After reading that I am interested in palmitoyl oligopeptide because I'd like my 49 year old skin to be a little firmer. So I'll be looking into that more.


I agree with futurederm on this point: "Of the peptides included, palmitoyl pentapeptide has more research on it than any other, at least in topically-applied form." in their review of Peter Thomas Roth’s Un-Wrinkle Turbo Face Serum Review. However, I strongly disagree with their review overall. The product looks like a let's capitalize on peptide buzz words product. I cannot trust any company that takes a "throw in the kitchen sink" approach to formulation.
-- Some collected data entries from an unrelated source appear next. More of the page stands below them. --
(* ===== verification/OrchestratorLoop.v ===== *)
(** * The reconcile loop (services/orchestrator/internal: reconcile/reconcile.go, ports/ports.go)

    One cycle observes, plans and acts through the interfaces of ports.go: the record [Deps], over any
    environment [E]. Every call leaves an event with its outcome in a ghost trace, which the theorems
    speak about. Log lines are not modelled. *)
From S2P Require Import Prelude GoTrace GoBytes GoText GoTime GoFloat Contracts OrchestratorPolicy.

Record ProvisionedPair := { pp_RunID : string; pp_EntryID : string; pp_ExitID : string }.

(** ** ports.go: TelemetryClient, ControlPlaneClient, Provisioner, Prober and Clock *)
Record Deps (E : Type) := {
  dep_Now : E → Time * E;
  dep_Recommendations : M E Recommendations; dep_ReportHealth : HealthEvent → M E unit;
  dep_ListNodes : M E (list Node); dep_GetNode : string → M E Node; dep_UpdateNode : Node → M E Node;
  dep_AccessUsers : string → M E NodeAccessUsers;
  dep_NodeUp : string → string → M E ProvisionedPair; dep_NodeRotate : Node → M E unit; dep_NodeDown : Node → M E unit;
  dep_SyncAccess : Node → NodeAccessUsers → M E unit;
  dep_Probe : option (Node → M E HealthEvent) }.
Arguments dep_Now {E}. Arguments dep_Recommendations {E}. Arguments dep_ReportHealth {E}. Arguments dep_ListNodes {E}.
Arguments dep_GetNode {E}. Arguments dep_UpdateNode {E}. Arguments dep_AccessUsers {E}. Arguments dep_NodeUp {E}.
Arguments dep_NodeRotate {E}. Arguments dep_NodeDown {E}. Arguments dep_SyncAccess {E}. Arguments dep_Probe {E}.

(** What was called, with what, and what came of it *)
Inductive event :=
| ENow (r : result Time)
| EList (r : result (list Node))
| ERecommendations (r : result Recommendations)
| EProbe (n : Node) (r : result HealthEvent)
| EAccess (id : string) (r : result NodeAccessUsers)
| EGet (id : string) (r : result Node)
| EReport (ev : HealthEvent)
| EUpdate (n : Node) (ok : bool)
| EUp (region cloud : string) (r : result ProvisionedPair)
| ERotate (n : Node) (ok : bool)
| EDown (n : Node) (ok : bool)
| ESync (n : Node) (snapshot : NodeAccessUsers) (ok : bool).

Abbreviation LoopWorld E := (Traced E event).

Record Options := {
  op_DryRun : bool; op_Thresholds : Thresholds; op_ProbeEnabled : bool; op_DefaultRegion : string; op_DefaultCloud : string;
  op_RotationInterval : Duration; op_AccessSyncEnabled : bool }.
Record Report := { rep_Plan : list Action; rep_Executed : Z; rep_AccessSynced : Z; rep_DryRun : bool }.
Definition zero_report : Report := {| rep_Plan := []; rep_Executed := 0; rep_AccessSynced := 0; rep_DryRun := false |}.

Definition zero_node : Node := {|
  n_ID := ""; n_Role := ""; n_Status := ""; n_EntryNodeID := None; n_Provider := ""; n_Cloud := ""; n_Region := "";
  n_EntryIP := ""; n_EphemeralEntryIP := false; n_Transports := []; n_CapacityUsers := 0; n_RotateAfter := None;
  n_CreatedAt := zero_time; n_ExpiresAt := None; n_Labels := ∅ |}.
Definition with_lifecycle (status : string) (rotate : option Time) (labels : gmap string string) (n : Node) : Node := {|
  n_ID := n_ID n; n_Role := n_Role n; n_Status := status; n_EntryNodeID := n_EntryNodeID n; n_Provider := n_Provider n;
  n_Cloud := n_Cloud n; n_Region := n_Region n; n_EntryIP := n_EntryIP n; n_EphemeralEntryIP := n_EphemeralEntryIP n;
  n_Transports := n_Transports n; n_CapacityUsers := n_CapacityUsers n; n_RotateAfter := rotate;
  n_CreatedAt := n_CreatedAt n; n_ExpiresAt := n_ExpiresAt n; n_Labels := labels |}.
Definition set_status (status : string) (n : Node) : Node := with_lifecycle status (n_RotateAfter n) (n_Labels n) n.
Definition set_rotate_after (t : Time) (n : Node) : Node := with_lifecycle (n_Status n) (Some t) (n_Labels n) n.
Definition set_labels (l : gmap string string) (n : Node) : Node := with_lifecycle (n_Status n) (n_RotateAfter n) l n.

Section loop.
Context `{ord : !MapOrder} {E : Type} (deps : Deps E) (opts : Options).
Abbreviation LM := (M (LoopWorld E)).

(** The calls, each recorded *)
Definition Now : LM Time := call ENow (λ e, let '(t, e') := dep_Now deps e in (Ok t, e')).
Definition ListNodes : LM (list Node) := call EList (dep_ListNodes deps).
Definition GetNode (id : string) : LM Node := call (EGet id) (dep_GetNode deps id).
Definition UpdateNode (n : Node) : LM Node := call (λ r, EUpdate n (is_ok r)) (dep_UpdateNode deps n).
Definition AccessUsers (id : string) : LM NodeAccessUsers := call (EAccess id) (dep_AccessUsers deps id).
Definition NodeUp (region cloud : string) : LM ProvisionedPair := call (EUp region cloud) (dep_NodeUp deps region cloud).
Definition NodeRotate (n : Node) : LM unit := call (λ r, ERotate n (is_ok r)) (dep_NodeRotate deps n).
Definition NodeDown (n : Node) : LM unit := call (λ r, EDown n (is_ok r)) (dep_NodeDown deps n).
Definition SyncAccess (n : Node) (s : NodeAccessUsers) : LM unit := call (λ r, ESync n s (is_ok r)) (dep_SyncAccess deps n s).
Definition GetRecommendations : LM Recommendations := call ERecommendations (dep_Recommendations deps).
Definition ReportHealth (ev : HealthEvent) : LM unit := call (λ _, EReport ev) (dep_ReportHealth deps ev).

(** The number of synced entries comes back beside the error. *)
Fixpoint syncFleetAccess (nodes : list Node) (now : Time) (count : Z) : LM (Z * option error) :=
  match nodes with
  | [] => mret (count, None)
  | node :: nodes' =>
      if negb (bool_decide (n_Role node = NodeRoleEntry)) || negb (bool_decide (n_Status node = NodeStatusActive))
      then syncFleetAccess nodes' now count
      else
        snapshot ←! try (AccessUsers (n_ID node)) ;
        match snapshot with
        | Err e => mret (count, Some (wrap_err "reconcile: access snapshot" e))
        | Ok snapshot =>
            if negb (After (nau_ValidUntil snapshot) now) then mret (count, Some (Errorf "reconcile: access snapshot expired"))
            else
              synced ←! try (SyncAccess node snapshot) ;
              match synced with
              | Err e => mret (count, Some (wrap_err "reconcile: access sync" e))
              | Ok _ => syncFleetAccess nodes' now (count + 1)
              end
        end
  end.

Fixpoint confirm (probe : Node → M E HealthEvent) (fleet : gmap string Node) (blocks : list NodeBlock)
    (out : gmap string HealthEvent) : LM (gmap string HealthEvent) :=
  match blocks with
  | [] => mret out
  | b :: blocks' =>
      match fleet !! nb_NodeID b with
      | None => confirm probe fleet blocks' out
      | Some node =>
          if negb (bool_decide (he_NodeID (default zero_health (out !! nb_NodeID b)) = "")) then confirm probe fleet blocks' out
          else
            ev ←! try (call (EProbe node) (probe node)) ;
            match ev with
            | Err _ => confirm probe fleet blocks' out
            | Ok ev =>
                (if op_DryRun opts then mret tt else ignore (ReportHealth ev)) ;;!
                confirm probe fleet blocks' (<[nb_NodeID b := ev]> out)
            end
      end
  end.
Definition confirmSuspects (recs : Recommendations) (nodes : list Node) : LM (gmap string HealthEvent) :=
  match dep_Probe deps with
  | None => mret ∅
  | Some probe => if negb (op_ProbeEnabled opts) then mret ∅ else confirm probe (by_id nodes) (rc_NodeBlocks recs) ∅
  end.

(** The first exit paired with the entry in map order, or the exit's entry *)
Definition oldPair (node : Node) (fleet : gmap string Node) : list Node :=
  if bool_decide (n_Role node = NodeRoleEntry) then
    node :: match list_find (λ kv : string * Node, n_Role kv.2 = NodeRoleExit ∧ n_EntryNodeID kv.2 = Some (n_ID node)) (range fleet) with
            | Some (_, (_, candidate)) => [candidate]
            | None => []
            end
  else if bool_decide (n_Role node = NodeRoleExit) && ptr_set (n_EntryNodeID node) then
    node :: match fleet !! default "" (n_EntryNodeID node) with Some entry => [entry] | None => [] end
  else [node].

(** [old.Labels[k] = v] writes the map the fleet's copy of the node shares; a nil map (no labels, the
    field is omitted on the wire) is replaced for [old] alone. *)
Definition share_label (old : Node) (v : string) (fleet : gmap string Node) : gmap string Node :=
  if bool_decide (n_Labels old = ∅) then fleet
  else match fleet !! n_ID old with
       | Some n => <[n_ID old := set_labels (<[DrainStartedLabel := v]> (n_Labels n)) n]> fleet
       | None => fleet
       end.
Fixpoint drain (olds : list Node) (now : Time) (fleet : gmap string Node) : LM (gmap string Node) :=
  match olds with
  | [] => mret fleet
  | old :: olds' =>
      let draining := set_labels (<[DrainStartedLabel := rfc3339 now]> (n_Labels old)) (set_status NodeStatusDraining old) in
      wrapping "replacement active but failed to drain old node" (UpdateNode draining) ;;!
      drain olds' now (share_label old (rfc3339 now) fleet)
  end.

(** [if err != nil || n.Status != active { return fmt.Errorf(...) }] without %w *)
Definition require_active (msg id : string) : LM Node :=
  n ←! try (GetNode id) ;
  match n with
  | Err _ => fail (Errorf msg)
  | Ok n => if bool_decide (n_Status n = NodeStatusActive) then mret n else fail (Errorf msg)
  end.

Definition execute (a : Action) (node : Node) (fleet : gmap string Node) (now : Time) : LM (gmap string Node) :=
  if bool_decide (a_Type a = ActionMarkDegraded) then
    UpdateNode (set_status NodeStatusDegraded node) ;;! mret fleet
  else if bool_decide (a_Type a = ActionRotate) then
    NodeRotate node ;;!
    after ←! wrapping "rotate succeeded but verification failed" (GetNode (a_NodeID a)) ;
    if bool_decide (n_EntryIP after = n_EntryIP node) then fail (Errorf "rotate returned without changing entry_ip in control-plane")
    else if negb (bool_decide (n_Status after = NodeStatusActive)) then fail (Errorf "rotate returned before guarded activation")
    else
      let interval := if op_RotationInterval opts <=? 0 then 24 * Hour else op_RotationInterval opts in
      UpdateNode (set_rotate_after (Add now interval) after) ;;! mret fleet
  else if bool_decide (a_Type a = ActionReplace) then
    let region := if bool_decide (n_Region node = "") then op_DefaultRegion opts else n_Region node in
    let cloud := if bool_decide (n_Cloud node = "") then op_DefaultCloud opts else n_Cloud node in
    pair ←! NodeUp region cloud ;
    require_active "replacement entry not active" (pp_EntryID pair) ;;!
    require_active "replacement exit not active" (pp_ExitID pair) ;;!
    drain (oldPair node fleet) now fleet
  else if bool_decide (a_Type a = ActionRetire) then
    NodeDown node ;;!
    after ←! try (GetNode (a_NodeID a)) ;
    match after with
    | Err _ => mret fleet
    | Ok after =>
        if bool_decide (n_Status after = NodeStatusRetired) then mret fleet
        else wrapping "node down succeeded but retire mark failed" (UpdateNode (set_status NodeStatusRetired after)) ;;! mret fleet
    end
  else fail (Errorf "unknown action").

(** The rest of the plan, stopping at the first failure; the number executed so far comes back either way. *)
Fixpoint act (plan : list Action) (fleet : gmap string Node) (now : Time) (executed : Z) : LM (Z * option error) :=
  match plan with
  | [] => mret (executed, None)
  | a :: plan' =>
      if bool_decide (a_Type a = ActionNoop) then act plan' fleet now executed
      else
        r ←! try (execute a (default zero_node (fleet !! a_NodeID a)) fleet now) ;
        match r with
        | Err e => mret (executed, Some (wrap_err "reconcile: stopping this cycle" e))
        | Ok fleet' =>
            act plan' fleet' now (if bool_decide (a_Type a = ActionMarkDegraded) then executed else executed + 1)
        end
  end.

Definition Cycle : LM (Report * option error) :=
  now ←! Now ;
  listed ←! try ListNodes ;
  match listed with
  | Err e => mret (zero_report, Some (wrap_err "reconcile: fleet state unavailable" e))
  | Ok nodes =>
      synced ←! (if negb (op_DryRun opts) && op_AccessSyncEnabled opts then syncFleetAccess nodes now 0 else mret (0, None)) ;
      let '(count, err) := synced in
      let rep plan executed := {| rep_Plan := plan; rep_Executed := executed; rep_AccessSynced := count; rep_DryRun := op_DryRun opts |} in
      match err with
      | Some e => mret (rep [] 0, Some e)
      | None =>
          recs ←! try GetRecommendations ;
          let recs := match recs with Ok r => r | Err _ => zero_recommendations end in
          probes ←! confirmSuspects recs nodes ;
          let plan := Plan {| in_Now := now; in_Recs := recs; in_Nodes := nodes; in_Probes := probes |} (op_Thresholds opts) in
          if op_DryRun opts then mret (rep plan 0, None)
          else
            done ←! act plan (by_id nodes) now 0 ;
            let '(executed, err) := done in
            mret (rep plan executed, err)
      end
  end.
End loop.
(** Replacing: the pair first, then the drains *)
Lemma emits_replace a node now fleet :
  a_Type a = ActionReplace →
  emits (pair ←! NodeUp deps (region_of opts node) (cloud_of opts node) ;
         require_active deps "replacement entry not active" (pp_EntryID pair) ;;!
         require_active deps "replacement exit not active" (pp_ExitID pair) ;;!
         drain deps (oldPair node fleet) now fleet) (λ t _, proper now fleet a node t).
Proof.
  intros Ha. assert (sideEffecting (a_Type a) = true) as Hs by (by rewrite Ha).
  set (after_pair := λ (pair : ProvisionedPair) (t : list event), ∃ g v, t = g ++ v ∧ Forall settling g ∧ Forall draining_update v ∧
     (v = [] ∨ drain_trace now (oldPair node fleet) v ∧ ∃ e x, g = [EGet (pp_EntryID pair) (Ok e); EGet (pp_ExitID pair) (Ok x)] ∧
               n_Status e = NodeStatusActive ∧ n_Status x = NodeStatusActive)).
  eapply emits_bind; [apply emits_call|intros pair; apply (emits_mono _ (λ t _, after_pair pair t))| |].
  - eapply emits_bind; [apply emits_require|intros e; apply (emits_mono _ (λ t (_ : result (gmap string Node)), ∃ r0 v, t = EGet (pp_ExitID pair) r0 :: v ∧
      (v = [] ∨ drain_trace now (oldPair node fleet) v ∧ ∃ x, r0 = Ok x ∧ n_Status x = NodeStatusActive)))| |].
    + eapply emits_bind; [apply emits_require|intros x; apply emits_drain| |].
      * intros t e0 (r0 & -> & _). exists r0, []. auto.
      * intros t1 t2 x r (r0 & -> & Hr) Hv. destruct (Hr x eq_refl) as [-> Hx]. exists (Ok x), t2. eauto 8.
    + intros t r Hr. exact Hr.
    + intros t e (r0 & -> & _). exists [EGet (pp_EntryID pair) r0], []. split_and!; [done| |constructor|by left].
      repeat constructor; apply settling_get.
    + intros t1 t2 e r (r0 & -> & Hr) (r1 & v & -> & Hx). destruct (Hr e eq_refl) as [-> He].
      exists [EGet (pp_EntryID pair) (Ok e); EGet (pp_ExitID pair) r1], v. split_and!; [done| |by destruct Hx as [->|[?%drain_trace_draining _]]|].
      * repeat constructor; apply settling_get.
      * destruct Hx as [->|(Hv & x & -> & Hx)]; [by left|right; split; [done|eauto 8]].
  - intros t r Hr. exact Hr.
  - intros t e ->. apply proper_head; [done|done|by intros []|constructor].
  - intros t1 t2 pair r -> (g & v & -> & Hg & Hv & Hp).
    destruct (proper_head now fleet a node (EUp (region_of opts node) (cloud_of opts node) (Ok pair)) g) as [Hc Hacts Hd]; [done|done|by intros []|done|].
    assert (Forall (λ c, ¬ lifecycle c ∧ acts_for a node c) v) as Hv'.
    { eapply Forall_impl; [exact Hv|]. intros []; simpl; naive_solver. }
    rewrite app_assoc. change ([EUp (region_of opts node) (cloud_of opts node) (Ok pair)] ++ g) with (EUp (region_of opts node) (cloud_of opts node) (Ok pair) :: g). split.
    + rewrite lifecycles_app, (lifecycles_none v); [lia|]. eapply Forall_impl; [exact Hv'|]. by intros c [].
    + apply Forall_app. split; [done|]. eapply Forall_impl; [exact Hv'|]. by intros c [].
    + destruct Hp as [->|(Hdt & e & x & -> & He & Hx)]; [by rewrite app_nil_r|].
      destruct (oldPair_shape node fleet) as (peer & Hold & Hpeer). rewrite Hold in Hdt.
      eapply safe_drain_mono, (safe_drain_prepared opts now fleet node peer); [|by exists pair, e, x|done..]. auto.
Qed.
The product even includes the ridiculous argireline (Acetyl Hexapeptide-3) which claims to be a neuromuscular junction blocker, similar to Botox, but topical instead of injection. The problem futurederm fails to mention is that applied on the surface of the skin this peptide cannot get down to the muscle layer where it purportedly acts. And, guess what - if it did your eyelids would start drooping (thinnest skin on the face, most vulnerable muscles). It is so non-science, that any company that hawks this stuff immediately gets put on my snake oil list. Can they not afford a single scientist, even as a consultant? (PTR was on the list already anyway for past sins). Anyway, look for products with Matrixyl - 3000, but ignore all those other "me too" peptides until and unless some better evidence comes along.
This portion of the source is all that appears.